Opinion
No. 13546.
Delivered April 30, 1930.
Habeas Corpus — Fugitive from Justice.
Where appellant is held as a fugitive from justice by the officers of the demanding state and the proof shows conclusively that he was not within the confines of the demanding state at the time of the commission of the alleged offense, he could not be a fugitive from justice within the terms of the law and a reversal is ordered.
Appeal from the District Court of Howard County. Tried below before the Hon. Fritz R. Smith, Judge.
Application for habeas corpus by J. D. Presley, detained in custody of an officer of the demanding state upon a charge of non-support of his minor children. Reversed and discharged from custody ordered.

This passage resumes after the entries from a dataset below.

(** The argument of the call of lines 371-381. *)
Definition azure_text_request (w : Azure.World) (rag_temperature : option jnum)
    (prompt : jsstring) (option_temperature : option jnum) : Azure.Request :=
  {| Azure.model := Azure.AZURE_DEPLOYMENT_NAME w;
     Azure.messages := [Azure.user_message prompt];
     Azure.temperature := temperature_of option_temperature rag_temperature;
     Azure.max_tokens := Some 1000%Z |}.

(** [AzureOpenAIService.generateText(prompt, options)] (lines 360-392);
    [rag_temperature] is [parseFloat(process.env.RAG_TEMPERATURE)]. *)
Definition azure_generateText (w : Azure.World) (rag_temperature : option jnum)
    (prompt : jsstring) (option_temperature : option jnum)
    : M Azure.State json :=
  try_catch
    (Azure.initialize w ;;;
     s <- get ;;
     if negb (Azure.client s)
     then throw (lit "AzureOpenAI client not initialized - missing API key")
     else
       response <- Azure.create w
                     (azure_text_request w rag_temperature prompt
                        option_temperature) ;;
       match Azure.probe_content response with
       | Some c => if truthy c then ret c
                   else throw (lit "Invalid API response structure")
       | None => throw (lit "Invalid API response structure")
       end)
    rethrow.

(** The body that [OllamaService.generateText] posts to [/api/generate]
    (lines 1157-1168): no [format], and fewer options than an analysis. *)
Record TextRequest : Type := {
  t_model : option jsstring;
  t_prompt : jsstring;
  t_system : jsstring;
  t_stream : bool;
  t_temperature : jnum;
  t_top_p : jnum;
  t_num_predict : Z;
  t_num_ctx : Z
}.

Definition text_system_prompt : jsstring :=
  lit "You are a helpful assistant. Generate a clear, concise, and informative response to the user's question or request.".

(** The free-text deployment, what [parseFloat] makes of
    [process.env.RAG_TEMPERATURE], and the outcome of the post
    ([response.data]). *)
Record TextWorld : Type := {
  deployment : Ollama.World;
  rag_temperature : option jnum;
  post_text : TextRequest -> Outcome (option json)
}.

(** The requests posted so far, oldest first. *)
Definition TextState : Type := list TextRequest.

(** The body of the post of lines 1157-1168. *)
Definition ollama_text_request (w : TextWorld) (prompt : jsstring)
    (option_temperature : option jnum) : TextRequest :=
  let promptTokenCount := Ollama._calculatePromptTokenCount prompt in
  let numCtx := Ollama._calculateNumCtx (deployment w) promptTokenCount 512 in
  let systemPrompt := text_system_prompt in
  let temperature := temperature_of option_temperature (rag_temperature w) in
  {| t_model := Ollama.ollama_model (deployment w);
     t_prompt := prompt;
     t_system := systemPrompt;
     t_stream := false;
     t_temperature := temperature;
     t_top_p := {| mant := 9; exp10 := -1 |};
     t_num_predict := 1024;
     t_num_ctx := numCtx |}.

(** [OllamaService.generateText(prompt, options)] (lines 1145-1179). *)
Definition ollama_generateText (w : TextWorld) (prompt : jsstring)
    (option_temperature : option jnum) : M TextState json :=
  try_catch
    (let r := ollama_text_request w prompt option_temperature in
     modify (fun sent => sent ++ [r]) ;;;
     data <- await (post_text w r) ;;
     match data with
     | Some d =>
         if truthy d
         then match prop d (lit "response") with
              | Some a => if truthy a then ret a
                          else throw (lit "Invalid response from Ollama API")
              | None => throw (lit "Invalid response from Ollama API")
              end
         else throw (lit "Invalid response from Ollama API")
     | None => throw (lit "Invalid response from Ollama API")
     end)
    rethrow.

End Generate.

(** ** The retrieval service: the other methods of [RagService] *)

Module RagAdmin.
Import Js Text Eff Eff.Notations Analysis.

(** [process.env.RAG_SERVICE_URL] and the HTTP client: the outcome of a GET
    of a URL and of a POST of a body ([None] when there is none) to a URL
    is [response.data]. *)
Record World : Type := {
  RAG_SERVICE_URL : option jsstring;
  axios_get : jsstring -> Outcome (option json);
  axios_post : jsstring -> option json -> Outcome (option json)
}.

(** [process.env.RAG_SERVICE_URL || 'http://localhost:8000'] *)
Definition baseUrl (w : World) : jsstring :=
  match RAG_SERVICE_URL w with
  | Some (c :: u) => c :: u
  | _ => lit "http://localhost:8000"
  end.

(** The record that [checkStatus] makes up when the service does not
    answer. *)
Definition offline (e : Error) : json :=
  JObj [(lit "server_up", JBool false);
        (lit "data_loaded", JBool false);
        (lit "index_ready", JBool false);
        (lit "error", JStr (message e))].

(** [checkStatus()] (lines 16-30) *)
Definition checkStatus {S} (w : World) : M S (option json) :=
  try_catch (await (axios_get w (baseUrl w ++ lit "/status")))
    (fun e => ret (Some (offline e))).

(** [{ query, ...filters }]: the members of [filters] come after [query],
    and of two members of one name the later one counts. *)
Definition search_body (query : jsstring) (filters : list (jsstring * json))
    : json :=
  JObj ((lit "query", JStr query) :: filters).

(** [search(query, filters)] (lines 38-49) *)
Definition search {S} (w : World) (query : jsstring)
    (filters : list (jsstring * json)) : M S (option json) :=
  try_catch
    (await (axios_post w (baseUrl w ++ lit "/search")
              (Some (search_body query filters))))
    Generate.rethrow.

(** [indexDocuments(force)] (lines 192-203) *)
Definition indexDocuments {S} (w : World) (force : bool) : M S (option json) :=
  try_catch
    (await (axios_post w (baseUrl w ++ lit "/indexing/start")
              (Some (JObj [(lit "force", JBool force);
                           (lit "background", JBool true)]))))
    Generate.rethrow.

(** [checkForUpdates()] (lines 209-217) *)
Definition checkForUpdates {S} (w : World) : M S (option json) :=
  try_catch (await (axios_post w (baseUrl w ++ lit "/indexing/check") None))
    Generate.rethrow.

The opinion states the case.
Thomas Coffee of Big Spring, for appellant.
A. A. Dawson, State's Attorney, of Austin, for the State.
On the question of appellant being a fugitive from justice is cited Hyatt v. People, ex rel. Corkran, 188 U.S. 691; Ex Parte Hogue, 17 S.W.2d 1047; Ex Parte Baird, 17 S.W.2d 1049.
Reporter.
This is an appeal from an order of the district court of Howard County remanding appellant to the custody of an officer of the demanding state, upon a hearing by habeas corpus of an application sought to secure the release of appellant from the custody of an officer of the State of Arizona, holding in custody the appellant by virtue of a Governor's warrant issued by the Governor of the State of Texas upon requisition from said State of Arizona.
It is alleged in the complaint, which furnished the basis of the requisition, that appellant committed the offense of nonsupport of his minor children on December 15, 1929. It appears from the uncontroverted testimony that appellant left the State of Arizona in August, 1927; that he returned to the state on business three times during the year 1929, all of said visits being made prior to December, 1929; that he resided in the State of California from January 1, 1929, until November 30 of the same year; that on the last mentioned date he came to Texas; that in removing to Texas he drove through the State of Arizona on the night of November 30, 1929; that he had continuously resided in Texas with his wife and stepson from December 3, 1929, until the date of his arrest under the Governor's warrant, and had not gone into the State of Arizona during said period of time. Many witnesses testified to the fact that appellant had been in Texas continuously from December 3, 1929, until long after December 15 of the same year. The State made no effort to controvert these facts. The proof showing conclusively that appellant was not within the confines of the demanding state at the time of the commission of the alleged offense, and that he could not be a fugitive from justice within the terms of the law, it becomes our duty to order a reversal of the judgment. Hyatt vs. New York, ex rel. Corkran, 188 U.S. 712-713, 23 S.Ct. 459, 47 L.Ed. 661-662; Ex parte Hogue, 17 S.W.2d 1047; Ex parte Baird, 17 S.W.2d 1049.
The judgment remanding appellant to the custody of the officer of the demanding state is reversed, and his discharge from such custody is ordered.
Appellant discharged.
The foregoing opinion of the Commission of Appeals has been examined by the Judges of the Court of Criminal Appeals and approved by the Court.